Gluten is a protein found in some grains, including wheat and barley, and in extracts of these grains, including some barley and yeast.


Common foods that contain gluten include:


Bread

Pasta

dough

Many baked goods

But that doesn't mean that all carbohydrate foods are off-limits. These include some starchy foods that you can still enjoy when following a gluten-free diet:


corn

quinoa

rice

black wheat

Thanks to the popularity of the gluten-free diet, there are many products on the market that are now advertised as "gluten-free". According to the Food and Drug Administration, a product can only be classified as such if it meets the following three criteria:


It contains no more than 20 parts per million of gluten, which is the smallest amount that devices can reliably detect.

It does not contain any one type or combination of barley and wheat.

It does not contain any ingredient derived from barley or wheat.

All fresh cuts of meat and natural products are naturally gluten-free. When you are getting more processed meat and processed products such as frozen, canned or dried, you should check the ingredients label before eating.


A gluten-free diet helps treat celiac disease. The gluten-free diet was first introduced by Dutch pediatrician William Karel Deck in the early 1940s.

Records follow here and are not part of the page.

(* ===== verification/Auth.v ===== *)
(** * Authentication

    [auth/repository.rs], [auth/sessions.rs], [auth/device.rs], [auth/oauth.rs] and
    [auth/csrf.rs].  Secrets are stored as hashes; the columns of a session hold the
    hashes of its current access and refresh tokens, and [refresh_history] those of
    the refresh tokens it has used up. *)
From S2P Require Import Prelude Text Json Schema Database Outbox Organizations.

Record SessionCredentials := {
  sc_session_id : uuid;
  sc_family_id : uuid;
  sc_access_token : string;
  sc_refresh_token : string;
  sc_access_expires_at : Z;
  sc_refresh_expires_at : Z;
}.

Record SessionPrincipal := {
  sp_session_id : uuid;
  sp_user_id : uuid;
  sp_kind : string;
  sp_access_expires_at : Z;
}.

Definition ACCESS_LIFETIME : Z := 15 * MINUTE.
Definition BROWSER_LIFETIME : Z := 12 * HOUR.
Definition REFRESH_LIFETIME : Z := 30 * DAY.
Definition RECENT_AUTH_WINDOW : Z := 10 * MINUTE.

(** ** Statements on the sessions *)

Definition new_session (user : uuid) (kind access_hash : string) (access_expires : Z)
    (refresh_hash : string) (refresh_expires : Z) (family : uuid) (last_used : option Z)
    (last_authenticated now : Z) : Session :=
  {| s_user_id := user; s_kind := kind; s_access_hash := access_hash;
     s_access_expires_at := access_expires; s_refresh_hash := refresh_hash;
     s_refresh_expires_at := refresh_expires; s_family_id := family; s_revoked_at := None;
     s_last_used_at := last_used; s_last_authenticated_at := Some last_authenticated;
     s_created_at := now |}.

(** [UNIQUE (access_hash), UNIQUE (refresh_hash)], for the session with this id. *)
Definition hashes_taken (id : uuid) (access_hash refresh_hash : string) (tab : gmap uuid Session) :
    option SqlError :=
  if exists_row (λ k s, negb (bool_decide (k = id)) && bool_decide (s_access_hash s = access_hash)) tab
  then Some (Violates "sessions_access_hash_key")
  else if exists_row (λ k s, negb (bool_decide (k = id)) && bool_decide (s_refresh_hash s = refresh_hash)) tab
  then Some (Violates "sessions_refresh_hash_key")
  else None.

(** [INSERT INTO sessions .. SELECT .. FROM users WHERE id = .. AND status = 'active'].
    The answer says whether a row was inserted. *)
Definition insert_session_row (id : uuid) (s : Session) (d : Db) : SqlError + bool * Db :=
  if active_user d (s_user_id s) then
    match hashes_taken id (s_access_hash s) (s_refresh_hash s) (sessions d) with
    | Some e => inl e
    | None =>
        match insert_row "sessions_pkey" id s (sessions d) with
        | inl e => inl e
        | inr tab => inr (true, on_sessions (λ _, tab) d)
        end
    end
  else inr (false, d).

(** A session that is good for its user. *)
Definition usable (kind : string) (lifetime now t : Z) (d : Db) (s : Session) : bool :=
  bool_decide (s_kind s = kind) && (t <? s_created_at s + lifetime)%Z && is_none (s_revoked_at s) &&
  (now <? s_access_expires_at s)%Z && active_user d (s_user_id s).

Definition refreshable (refresh_hash : string) (d : Db) (s : Session) : bool :=
  bool_decide (s_refresh_hash s = refresh_hash) && bool_decide (s_kind s = "cli") &&
  is_none (s_revoked_at s) && active_user d (s_user_id s).

Definition principal (x : uuid * Session) : SessionPrincipal :=
  {| sp_session_id := x.1; sp_user_id := s_user_id x.2; sp_kind := s_kind x.2;
     sp_access_expires_at := s_access_expires_at x.2 |}.

Section repository.
Context (env : Env).

(** *** Users *)

Definition find_by_provider_subject (provider subject : string) : M (option (uuid * string)) :=
  on_pool env (query env (λ _ _ d,
    '(_, i) ← head (rows (λ _ i, bool_decide (i_provider i = provider) && bool_decide (i_subject i = subject))
                      (identities d));
    (λ u, (i_user_id i, u_status u)) <$> users d !! i_user_id i)).

Definition identity_of (provider subject : string) (_ : uuid) (i : Identity) : bool :=
  bool_decide (i_provider i = provider) && bool_decide (i_subject i = subject).

Definition find_or_create_user (provider subject login_snapshot display_name : string) : M (uuid * bool) :=
  transaction env (
    existing ← query env (λ _ _ d, head (rows (identity_of provider subject) (identities d)));
    match existing with
    | Some (_, i) =>
        execute env (λ _ _ d,
          (tt, on_identities (update (identity_of provider subject)
                                (i_set_login_snapshot (Some login_snapshot))) d));;
        mret (Commit (i_user_id i, false))
    | None =>
        user ← uuid_v4 env;
        identity ← uuid_v4 env;
        translate (λ _, Service "failed to create user")
          (sql env (λ now _ d,
             match insert_row "users_pkey" user
                     {| u_display_name := display_name; u_status := "active"; u_created_at := now;
                        u_updated_at := now |} (users d) with
             | inl e => inl e
             | inr tab => inr (tt, on_users (λ _, tab) d)
             end));;
        translate (λ _, Conflict "identity already exists")
          (sql env (λ _ _ d,
             if exists_row (identity_of provider subject) (identities d)
             then inl (Violates "identities_provider_subject_key")
             else
               match insert_row "identities_pkey" identity
                       {| i_user_id := user; i_provider := provider; i_subject := subject;
                          i_login_snapshot := Some login_snapshot |} (identities d) with
               | inl e => inl e
               | inr tab => inr (tt, on_identities (λ _, tab) d)
               end));;
        mret (Commit (user, true))
    end).

Definition user_status (user : uuid) : M (option string) :=
  on_pool env (query env (λ _ _ d, u_status <$> users d !! user)).

Definition user_dto (user : uuid) : M (option User) :=
  on_pool env (query env (λ _ _ d, users d !! user)).

(** *** Login transactions *)

Definition create_login (state_hash encrypted_verifier : string) (verifier_version : Z) : M uuid :=
  id ← uuid_v4 env;
  translate (λ e, match e with
                  | Violates "auth_transactions_state_hash_key" => Conflict "OAuth transaction already exists"
                  | e => Database e
                  end)
    (on_pool env (sql env (λ _ t d,
       if exists_row (λ _ a, bool_decide (at_state_hash a = state_hash)) (auth_transactions d)
       then inl (Violates "auth_transactions_state_hash_key")
       else
         match insert_row "auth_transactions_pkey" id
                 {| at_purpose := "login"; at_state_hash := state_hash;
                    at_encrypted_pkce_verifier := Some encrypted_verifier;
                    at_pkce_key_version := Some verifier_version;
                    at_expires_at := (t + 10 * MINUTE)%Z; at_consumed_at := None |}
                 (auth_transactions d) with
         | inl e => inl e
         | inr tab => inr (tt, on_auth_transactions (λ _, tab) d)
         end)));;
  mret id.
(* ===== verification/AuthProps.v ===== *)
(** * Sessions and device approval

    A session keeps its user, its family and its birth, and once revoked it stays
    revoked; a refresh token that comes back closes its family for good; a device
    request yields one pair of credentials. *)
From S2P Require Import Prelude Text Json Schema Database DatabaseFacts Outbox Organizations.
From S2P Require Import OrganizationsProps Auth.

Section auth.
Context (env : Env) (public_url : string) (random_indices : nat → list nat).

(** Everything that touches users, sessions and login requests. *)
Inductive auth_call : M unit → Prop :=
  | auth_user provider subject login name :
      auth_call (find_or_create_user env provider subject login name;; mret tt)
  | auth_create_login state verifier version : auth_call (create_login env state verifier version;; mret tt)
  | auth_consume_login state : auth_call (consume_login env state;; mret tt)
  | auth_browser user : auth_call (create_browser_session env user;; mret tt)
  | auth_cli user : auth_call (create_cli_session env user;; mret tt)
  | auth_refresh hash : auth_call (refresh_cli_session env hash;; mret tt)
  | auth_revoke id : auth_call (revoke_session env id;; mret tt)
  | auth_revoke_all user : auth_call (revoke_all_for_user env user)
  | auth_recent id : auth_call (record_recent_auth env id)
  | auth_device : auth_call (start env public_url random_indices;; mret tt)
  | auth_approve code user at_ : auth_call (approve_authenticated env code user at_)
  | auth_poll secret : auth_call (poll env secret;; mret tt).

Definition auth_step (s s' : MState) : Prop := ∃ m, auth_call m ∧ s' = (m s).2.

(** ** Sessions over time *)

Definition later (x x' : Session) : Prop :=
  s_user_id x' = s_user_id x ∧ s_kind x' = s_kind x ∧ s_family_id x' = s_family_id x ∧
  s_created_at x' = s_created_at x ∧ (s_revoked_at x ≠ None → s_revoked_at x' ≠ None).

(** Sessions go on, and used refresh tokens are remembered. *)
Definition ages (d d' : Db) : Prop :=
  (∀ id x, sessions d !! id = Some x → ∃ x', sessions d' !! id = Some x' ∧ later x x') ∧
  ∀ h r, refresh_history d !! h = Some r → refresh_history d' !! h = Some r.

#[local] Instance later_preorder : PreOrder later.
Proof.
  split; [by intros x1|]. intros x1 x2 x3 (?&?&?&?&?) (?&?&?&?&?). unfold later.
  repeat split; try congruence. auto.
Qed.
#[local] Instance ages_preorder : PreOrder ages.
Proof.
  split.
  - intros d. split; [|done]. intros id x Hx. exists x. split; [done|reflexivity].
  - intros d1 d2 d3 [S1 R1] [S2 R2]. split; [|eauto]. intros id x Hx.
    destruct (S1 id x Hx) as (y & Hy & Hxy). destruct (S2 id y Hy) as (z & Hz & Hyz).
    exists z. split; [done|]. by etrans.
Qed.

Lemma ages_same d d' :
  sessions d' = sessions d → refresh_history d' = refresh_history d → ages d d'.
Proof.
  intros Es Er. unfold ages. rewrite Es, Er. split; [|done]. intros id x Hx. exists x. split; [done|reflexivity].
Qed.

Lemma ages_update p f d :
  (∀ x, later x (f x)) → ages d (on_sessions (update p f) d).
Proof.
  intros Hf. split; [|done]. intros id x Hx. cbn. rewrite lookup_update, Hx. cbn. eexists. split; [done|].
  destruct (p id x); [apply Hf|reflexivity].
Qed.

Lemma ages_update_one id p f d :
  (∀ x, later x (f x)) → ages d (on_sessions (λ tab, (update_one id p f tab).2) d).
Proof.
  intros Hf. split; [|done]. intros i x Hx. cbn. rewrite lookup_update_one.
  case_bool_decide; subst; [|by exists x; split; [|reflexivity]].
  rewrite Hx. cbn. eexists. split; [done|]. destruct (p x); [apply Hf|reflexivity].
Qed.

Lemma later_revoked now x : later x (s_set_revoked_at (Some now) x).
Proof. by destruct x. Qed.
Lemma later_authenticated now x : later x (s_set_last_authenticated_at (Some now) x).
Proof. by destruct x. Qed.

Lemma ages_insert id x : moves ages (sql env (λ tx t d, insert_session_row id (x tx t) d)).
Proof.
  apply moves_sql; [apply _|]. intros now t d b d'. unfold insert_session_row.
  destruct (active_user _ _); [|intros [= <- <-]; reflexivity].
  destruct (hashes_taken _ _ _ _); [done|]. destruct (insert_row _ _ _ _) as [|tab] eqn:E; [done|].
  intros [= <- <-]. apply insert_row_inr in E as [Hn ->]. split; [|done]. intros i y Hy. cbn. exists y.
  split; [|reflexivity]. rewrite lookup_insert_ne; [done|congruence].
Qed.

Lemma ages_use_up h family max : moves ages (sql env (λ tx _ d, use_up h family max tx d)).
Proof.
  apply moves_sql; [apply _|]. intros now t d u d'. unfold use_up.
  destruct (insert_row _ _ _ _) as [|tab] eqn:E; [done|]. intros [= <- <-].
  apply insert_row_inr in E as [Hn ->]. split.
  - intros id x Hx. exists x. split; [done|reflexivity].
  - intros h' r Hr. cbn. rewrite lookup_insert_ne; [done|congruence].
Qed.
(* ===== verification/Tenants.v ===== *)
(** * Tenants and their workers

    [tenants/service.rs], [repositories/tenants.rs] and [runtime/workspaces.rs] of the
    manager: founding a tenant on a repository, starting, stopping, cleaning and
    deleting it, and the worker workspaces its controller asks for. *)
From S2P Require Import Prelude Text Json Schema Database Operations Outbox Idempotency Pagination.
From S2P Require Import Organizations OrgRepo OrgService Runtime.

Definition TENANT_CREATE_ROUTE : string := "/api/v1/organizations/{org}/tenants".
Definition TENANT_DELETE_ROUTE : string := "/api/v1/organizations/{org}/tenants/{tenant}".

(** [TENANT_ACTION_ROUTE.replace("{action}", action)]. *)
Definition action_route (action : string) : string :=
  "/api/v1/organizations/{org}/tenants/{tenant}/" +:+ action.

Definition validate_tenant_slug (slug : string) : ManagerError + unit :=
  let cs := chars slug in
  if (1 <=? length cs)%nat && (length cs <=? 63)%nat &&
     is_some_and slug_char (head cs) && is_some_and slug_char (last cs) &&
     forallb (λ c, slug_char c || char_eqb c "-") cs
  then inr tt
  else inl (InvalidInput
    "tenant name must be 1-63 chars of lowercase letters, digits, or hyphens, and start/end alphanumeric").

(** ** The repository *)

(** A tenant holds its name and its repository until it is deleted in both respects. *)
Definition holds_name (t : Tenant) : bool :=
  negb (bool_decide (t_desired_state t = "deleted")) ||
  negb (bool_decide (t_observed_state t = "deleted")).

Definition new_tenant (org : uuid) (slug : string) (connection : uuid) (repository fleet now : Z) : Tenant :=
  {| t_organization_id := org; t_slug := slug; t_connection_id := connection;
     t_github_repository_id := repository; t_fleet_size := fleet; t_desired_state := "provisioning";
     t_observed_state := "provisioning"; t_error_code := None; t_owner_user_id := None;
     t_reserved_worker_capacity := 0; t_created_at := now; t_updated_at := now |}.
Definition ensure_hook_key (org tenant : uuid) (secret_ref : string) : M TenantHookKey :=
  found ← on_pool env (query env (λ _ _ d, live_hook_row org tenant d));
  match found with
  | None => allocate_hook_key org tenant secret_ref
  | Some k =>
      stored ← ok_or (hk_secret_ref k) (Database UnexpectedNull);
      held ← get_ref env stored;
      match held with
      | inr _ => mret {| th_key_hash := hk_key_hash k; th_generation := hk_generation k;
                         th_secret_ref := stored |}
      | inl (SecretNotFound _) =>
          on_pool env (execute env (λ now _ d,
            (tt, revoke_hook_row org tenant (λ k, is_none (hk_revoked_at k)) now d)));;
          allocate_hook_key org tenant secret_ref
      | inl e => refuse (Config ("cannot verify tenant hook secret: " +:+ secret_error_text e))
      end
  end.

Definition hook_key_hash (org tenant : uuid) : M (option string) :=
  on_pool env (query env (λ _ _ d, hk_key_hash <$> live_hook_row org tenant d)).

(** The payload is stored under the reference the workspace already has, or a new one. *)
Definition store_bundle (existing : option string) (workspace : uuid) (payload : string) : M string :=
  match existing with
  | Some reference =>
      replaced ← replace_ref env reference payload;
      match replaced with
      | inr _ => mret reference
      | inl (SecretNotFound _) =>
          stored ← put env reference payload;
          match stored with
          | inr r => mret r
          | inl (AlreadyExists _) =>
              secret_or "restore workspace secret" (replace_ref env reference payload);; mret reference
          | inl e => refuse (Config ("cannot restore workspace secret: " +:+ secret_error_text e))
          end
      | inl e => refuse (Config ("cannot rotate workspace secret: " +:+ secret_error_text e))
      end
  | None =>
      let reference := "workspace-runtime-" +:+ workspace in
      stored ← put env reference payload;
      match stored with
      | inr r => mret r
      | inl (AlreadyExists _) =>
          secret_or "rotate workspace secret" (replace_ref env reference payload);; mret reference
      | inl e => refuse (Config ("cannot inject workspace secret: " +:+ secret_error_text e))
      end
  end.

Definition prepare_workspace_secret (org tenant workspace : uuid) (bootstrap_ref manager redis : string) :
    M string :=
  existing ← on_pool env (query env (λ _ _ d, workspaces d !! workspace ≫= w_runtime_secret_ref));
  let bundle := r ← existing;
                if is_some_and (starts_with "workspace-runtime-") (file_name r) then Some r else None in
  found ← redis_credential org tenant;
  credential ← ok_or found (not_found "tenant Redis credential");
  password ← secret_or "resolve Redis secret" (get_ref env (tc_secret_ref credential));
  bootstrap ← secret_or "resolve bootstrap" (get_ref env bootstrap_ref);
  hook ← on_pool env (query env (λ _ _ d, live_hook_row org tenant d));
  key_row ← fetch_one hook;
  hook_ref ← ok_or (hk_secret_ref key_row) (Database UnexpectedNull);
  hook_key ← secret_or "resolve hook key" (get_ref env hook_ref);
  redis_url ← check (url_with_login deps redis (tc_username credential) password);
  hook_url ← match runtime_hook_url_from_base (parse_url deps) (relay_base_url deps) tenant with
             | inl e => refuse (Config e)
             | inr u => mret u
             end;
  let payload := print_json env (VObject
    [("bootstrap_token", VString bootstrap); ("hook_key", VString hook_key); ("hook_url", VString hook_url);
     ("manager_url", VString (trim_end_matches slash manager));
     ("redis_namespace", VString (tc_namespace credential)); ("redis_url", VString redis_url);
     ("redis_username", VString (tc_username credential)); ("schema_version", VPosInt 1);
     ("tenant_id", VString tenant); ("workspace_id", VString workspace)]) in
  stored ← store_bundle bundle workspace payload;
  reference ← secret_or "resolve workspace secret reference" (mret (canonical_reference (secrets env) stored));
  on_pool env (execute env (λ now _ d,
    (tt, on_workspaces (λ tab, (update_one workspace (λ _, true)
       (λ w, w ▷ w_set_runtime_secret_ref (Some reference) ▷ w_set_updated_at now) tab).2) d)));;
  mret reference.

Definition set_coder_workspace_id (workspace : uuid) (coder_id : string) : M unit :=
  on_pool env (sql env (λ now _ d, attach_coder_workspace workspace coder_id now d)).

Definition mark_workspace_running (workspace : uuid) : M unit :=
  on_pool env (execute env (λ now _ d,
    (tt, on_workspaces (λ tab, (update_one workspace (λ _, true)
       (λ w, w ▷ w_set_observed_state "running" ▷ w_set_updated_at now) tab).2) d))).

Definition tenant_for_workspace (workspace : uuid) : M (option uuid) :=
  on_pool env (query env (λ _ _ d, w_tenant_id <$> workspaces d !! workspace)).

End tenant_runtime.
End TenantRuntime.

(** ** The worker *)

Definition ROLES : list string := ["nexus"; "forge"; "sentinel"; "vessel"; "lore"].

(** [Uuid::simple]. *)
Definition simple (id : uuid) : string := replace "-" "" id.

Definition worker_workspace_name (role : string) (id : uuid) : string :=
  let prefix := "of-" +:+ role +:+ "-" in
  prefix +:+ String.substring 0 (32 - String.length prefix) (simple id).

Definition nexus_workspace_name (tenant : uuid) : string :=
  "of-nexus-" +:+ String.substring 0 20 (simple tenant).

Definition is_hex_digit (c : ascii) : bool :=
  let n := nat_of_ascii c in
  ((48 <=? n) && (n <=? 57)) || ((65 <=? n) && (n <=? 70)) || ((97 <=? n) && (n <=? 102)).

Definition valid_digest (digest : string) : bool :=
  is_some_and (λ hex, (String.length hex =? 64) && all_chars is_hex_digit hex) (strip_prefix "sha256:" digest).

(** The live refresh credential of a workspace that has registered. *)
Definition live_session (workspace : uuid) (w : Workspace) (t : Z) (d : Db) : bool :=
  exists_row (λ _ rc, of_workspace workspace rc && bool_decide (rc_audience rc = WORKSPACE_REFRESH_AUDIENCE) &&
                      (rc_generation rc =? w_credential_generation w)%Z && is_none (rc_revoked_at rc) &&
                      (t <? rc_expires_at rc)%Z) (runtime_credentials d).

(** The last bootstrap of a workspace, or its creation. *)
Definition last_start (workspace : uuid) (w : Workspace) (d : Db) : Z :=
  match (λ x, bc_created_at x.2) <$>
          rows (λ _ b, bool_decide (bc_workspace_id b = workspace)) (workspace_bootstrap_credentials d) with
  | [] => w_created_at w
  | t :: l => foldr Z.max t l
  end.

(** A workspace with its organization's id on Coder. *)
Definition upstream_rows (org tenant : uuid) (p : Workspace → bool) (d : Db) :
    list (uuid * Workspace * option string) :=
  omap (λ x : uuid * Workspace,
    o ← organizations d !! w_organization_id x.2; Some (x.1, x.2, o_coder_organization_id o))
    (rows (λ _ w, bool_decide (w_tenant_id w = tenant) && bool_decide (w_organization_id w = org) &&
                  is_some (w_coder_workspace_id w) && p w) (workspaces d)).

Definition not_deleted (w : Workspace) : bool := negb (bool_decide (w_desired_state w = "deleted")).

Inductive TenantProvisionOutcome :=
  | Provisioned (tenant : uuid)
  | Deleted (tenant : uuid)
  | Queued (tenant : uuid)
  | WaitingForController (tenant : uuid)
  | NotReady (tenant : uuid) (code : string)
  | Failed (tenant : uuid) (code : string) (retryable : bool)
  | StaleLease.

Definition TENANT_STATE_CHANGED : string := "TENANT_STATE_CHANGED".
Definition RELEASE_NOT_RESOLVED : string := "RELEASE_NOT_RESOLVED".

Module Worker.
Section worker.
Context (env : Env) (deps : WorkerDeps).

(** *** Reading *)

Definition operation_kind (id : uuid) : M (option string) :=
  on_pool env (query env (λ _ _ d, op_kind <$> operations d !! id)).

Definition resource_tenant (g : LeaseGuard) : M (option uuid) :=
  on_pool env (query env (λ _ _ d,
    o ← operations d !! g_operation_id g;
    if bool_decide (op_organization_id o = g_organization_id g) then op_resource_id o else None)).

Definition tenant_is_provisioning (tenant : uuid) : M bool :=
  on_pool env (query env (λ _ _ d,
    is_some_and (λ t, bool_decide (t_desired_state t = "provisioning")) (tenants d !! tenant))).

Definition org_ready (org : uuid) : M bool :=
  on_pool env (query env (λ _ _ d,
    is_some_and (λ o, bool_decide (o_status o = "ready")) (organizations d !! org))).

Definition repo_accessible (tenant : uuid) : M bool :=
  on_pool env (query env (λ _ _ d,
    match tenants d !! tenant with
    | Some t =>
        is_some_and (λ c, bool_decide (c_organization_id c = t_organization_id t) &&
                          bool_decide (c_status c = "active")) (github_connections d !! t_connection_id t) &&
        is_some_and (λ r, bool_decide (r_organization_id r = t_organization_id t) && r_accessible r)
          (github_repositories d !! (t_connection_id t, t_github_repository_id t))
    | None => false
    end)).

Definition tenant_repository_full_name (tenant : uuid) : M string :=
  found ← on_pool env (query env (λ _ _ d,
    t ← tenants d !! tenant;
    r ← github_repositories d !! (t_connection_id t, t_github_repository_id t);
    if bool_decide (r_organization_id r = t_organization_id t) && r_accessible r
    then Some (r_full_name r) else None));
  ok_or found (api "REPOSITORY_UNAVAILABLE" "repository unavailable").

Definition coder_org_for_tenant (tenant : uuid) : M (option string) :=
  on_pool env (query env (λ _ _ d,
    t ← tenants d !! tenant; o ← organizations d !! t_organization_id t; o_coder_organization_id o)).

Definition runtime_readiness_confirmed (workspace : uuid) : M bool :=
  on_pool env (query env (λ _ t d,
    is_some_and (λ w, is_some_and (λ h, last_start workspace w d <=? h)%Z (w_last_heartbeat_at w) &&
                      live_session workspace w t d) (workspaces d !! workspace))).

Definition runtime_heartbeat_fresh (workspace : uuid) : M bool :=
  ready ← runtime_readiness_confirmed workspace;
  if (ready : bool) then
    on_pool env (query env (λ _ t d,
      is_some_and (λ w, is_some_and (λ h, t - 2 * MINUTE <? h)%Z (w_last_heartbeat_at w))
        (workspaces d !! workspace)))
  else mret false.

Definition runtime_session_pending_readiness (workspace : uuid) : M bool :=
  on_pool env (query env (λ _ t d,
    is_some_and (λ w, is_some (w_coder_workspace_id w) && live_session workspace w t d)
      (workspaces d !! workspace))).

(** *** Templates *)

Definition get_org_binding (org : uuid) : M (option uuid) :=
  on_pool env (query env (λ _ _ d, organization_current_releases d !! org)).

Definition get_org_template_version (org release : uuid) (role : string) : M (option OrgTemplateVersion) :=
  on_pool env (query env (λ _ _ d, organization_template_versions d !! (org, release, role))).

(** The role's entry of a release: its image digest, if it has one. *)
Definition role_image_digest (release : uuid) (role : string) : M string :=
  exists_ ← on_pool env (query env (λ _ _ d, is_some (template_releases d !! release)));
  require exists_ (api RELEASE_NOT_RESOLVED "release missing");;
  entry ← on_pool env (query env (λ _ _ d, template_release_roles d !! (release, role)));
  digest ← ok_or (match mjoin entry with Some x => Some x | None => configured_digest deps end)
    (api RELEASE_NOT_RESOLVED
       "hosted template release is missing its workspace image digest; set OPENFLOWS_WORKSPACE_IMAGE_DIGEST");
  require (valid_digest digest)
    (api RELEASE_NOT_RESOLVED "hosted template release has an invalid workspace image digest");;
  mret digest.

Although the diet has since become a way to lose weight, its original goal was to treat people with celiac disease, an autoimmune condition.


Why is a gluten-free diet not for everyone?

 

Following a gluten-free diet doesn't necessarily lead to weight loss, although people may find that they have gluten sensitivity, also called non-celiac gluten sensitivity (NCGS), feel less bloated after eliminating gluten from their diet.


People with IBS may also benefit from limiting gluten in the diet if IBS is activated as it is also not a cure for these conditions.